(the original link is here: http://www.bl.uk/onlinegallery/ttp/alice/accessible/introduction.html this is working on mirroring these sites. )
I worked out a quick shell loop to get all the original alice and wonderland, its a quick zsh/wget loop, though I’m sure there was a quicker way of doing it just with wget, this has some special exemptions (zsh, bash would need some formatting, if you willingly choose bash, then consider it a fun exercise):
for i in {2..90} ; do ; let j=$i+1 ; let a=$i%2 ; if [ 0 = $a ] ; then ; if [ ! -e pages${i}and${j}full.jpg ] ; then ; wget http://www.bl.uk/onlinegallery/ttp/alice/accessible/images/pages${i}and${j}full.jpg; fi ; fi ; done
Unfortunately, they seemed to have changed their naming convention since last night, it needed a few modifications:
for i in {1..91} ; do ; let a=$i%2 ; if [ 0 = $a ] ; then ; if [ ! -e page${i}full.jpg ] ; then ; wget http://www.bl.uk/onlinegallery/ttp/alice/accessible/images/page${i}full.jpg; sleep 5 ; fi ; fi ; done
Its shorter since the pages only reference odd numbers, and don’t reference two pages at a time, so it doesn’t need the extra variable to be set, and the file names are shorter.

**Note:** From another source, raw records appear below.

(* ===== verification/CompressedSet.v ===== *)
(** * CompressedSet: a set of integers stored as disjoint intervals

    Models [CompressedSet<Integer>] ([src/Generics/CompressedSet.hpp]) with
    [safe_next] ([src/Generics/TypeTraits.hpp]).

    A [std::map] is the list of its nodes in the order of their keys.  An
    iterator stays with its node while other nodes come and go, so it is the
    key of the node, or [None] for [end()]; following an iterator whose node
    has been erased is [Undef].  The bounds of the type [Integer] are
    arguments. *)
From S2P Require Import Prelude.
Local Open Scope Z_scope.
Local Open Scope outcome_scope.

(** ** std::map *)

Definition Holder : Type := list (Z * Z).
Definition iterator : Type := option Z.

(** The node an iterator points at. *)
Fixpoint node (h : Holder) (k : Z) : option Z :=
  match h with
  | [] => None
  | (first, second) :: h => if first =? k then Some second else node h k
  end.

Definition map_begin (h : Holder) : iterator := fst <$> head h.

Fixpoint map_lower_bound (h : Holder) (k : Z) : iterator :=
  match h with
  | [] => None
  | (first, _) :: h => if k <=? first then Some first else map_lower_bound h k
  end.

(** [++itor] *)
Definition next (h : Holder) (k : Z) : iterator := map_lower_bound h (k + 1).

(** [--itor]; there is none before [begin()]. *)
Fixpoint prev (h : Holder) (itor : iterator) : iterator :=
  match h with
  | [] => None
  | (first, _) :: h =>
    match itor with
    | Some k => if k <=? first then None else
                match prev h itor with Some p => Some p | None => Some first end
    | None => match prev h itor with Some p => Some p | None => Some first end
    end
  end.

(** [insert] leaves a node with the same key as it is. *)
Fixpoint map_insert (h : Holder) (k v : Z) : Holder :=
  match h with
  | [] => [(k, v)]
  | (first, second) :: t =>
    if k <? first then (k, v) :: h
    else if k =? first then h
    else (first, second) :: map_insert t k v
  end.

Definition erase (h : list (Z * Z)) (k : Z) : list (Z * Z) := filter (fun p => p.1 <> k) h.

(** [itor->second = v] *)
Definition set_second (h : Holder) (k v : Z) : Holder :=
  map (fun p => if p.1 =? k then (k, v) else p) h.

(** [itor->second] *)
Definition second (h : Holder) (k : Z) : outcome Z :=
  match node h k with
  | Some v => Ret v
  | None => Undef
  end.

(** [--itor], defined when there is a node before it. *)
Definition step_back (h : Holder) (itor : iterator) : outcome Z :=
  match prev h itor with
  | Some k => Ret k
  | None => Undef
  end.

(** ** The class *)

Record CompressedSet : Type := { holder_ : Holder; last_found_ : iterator }.

Inductive CheckStatus : Type := CS_NONE | CS_ALL | CS_SOME.

Definition CompressedSet_init : CompressedSet := {| holder_ := []; last_found_ := None |}.

Definition set_empty (s : CompressedSet) : bool :=
  match holder_ s with [] => true | _ => false end.

Section Integer.
  (** [std::numeric_limits<Integer>] *)
  Context (MIN MAX : Z).

Definition safe_next (number : Z) : Z := if number <? MAX then number + 1 else number.

(** The loop of [add] that removes what the new interval overlaps. *)
Fixpoint add_loop (fuel : nat) (base high : Z) (itor : iterator) (h : Holder) : outcome Holder :=
  match fuel with
  | O => Undef
  | S fuel =>
    match itor with
    | None => Ret h
    | Some k =>
      if k <=? safe_next high then
        let* itor_second := second h k in
        if high <? itor_second
        then Ret (erase (set_second h base itor_second) k)
        else add_loop fuel base high (next h k) (erase h k)
      else Ret h
    end
  end.

(** The search both modifiers start with: the last node that starts at or
    below [low], or [begin()]. *)
Definition start_element (h : Holder) (low : Z) : outcome iterator :=
  let itor := map_lower_bound h low in
  if (bool_decide (itor = None) || negb (bool_decide (itor = Some low)))
     && negb (bool_decide (itor = map_begin h))
  then let* k := step_back h itor in Ret (Some k)
  else Ret itor.
(* ===== verification/Utf8Tables.v ===== *)
(** * Types of the case tables

    The types of [String/UTF8Tables.hpp] that the tables of [LowerTables],
    [UpperTables], [UniformTables] and [SimplifyTables] have.  An array is the list
    of its cells and a [SubString] the list of its octets. *)
From Stdlib Require Import ZArith List.

(** [const char[2]] and [const char[4]] *)
Record CodeUnit2Bytes : Type := U2 { unit2_0 : Z; unit2_1 : Z }.
Record CodeUnit4Bytes : Type := U4 { unit4_0 : Z; unit4_1 : Z; unit4_2 : Z; unit4_3 : Z }.

Definition Plane1Byte : Type := list Z.
Definition Plane2Bytes : Type := list CodeUnit2Bytes.
Definition Plane4Bytes : Type := list CodeUnit4Bytes.
Definition Plane2Bits : Type := list Z.

Record Table_3_E1_BF : Type := BF { substr : list Z; symbols : Z }.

The ‘sleep’ command near the end backs off from the server so you don’t hit them too hard, and they don’t auto-ban you. This is important for things you are pulling, if you aren’t writing a full fledged crawler that should be honoring robots.txt.
Ack! Just checked again, and it looks like they have changed the layout again.
for i in {1..91} ; do ; if [ ! -e page${i}full.jpg ] ; then ; wget http://www.bl.uk/onlinegallery/ttp/alice/accessible/images/page${i}full.jpg; sleep 5 ; fi ; done
Much simpler, actually curl can do this in one line:
curl ‘http://www.bl.uk/onlinegallery/ttp/alice/accessible/images/page[1-91]full.jpg’ -o ‘page#1.jpg’ # USE SINGLE QUOTES!
Now that the data is in a regular format, you can just have your own damn mirror of the files.
Also, there are two more pages you should get:
wget http://www.bl.uk/onlinegallery/ttp/alice/accessible/images/dedicationfull.jpg
wget http://www.bl.uk/onlinegallery/ttp/alice/accessible/images/coverfull.jpg # this one isn’t even accessible from the live site!
Anyway, thats enough of the over-verbose linux commands.
Laters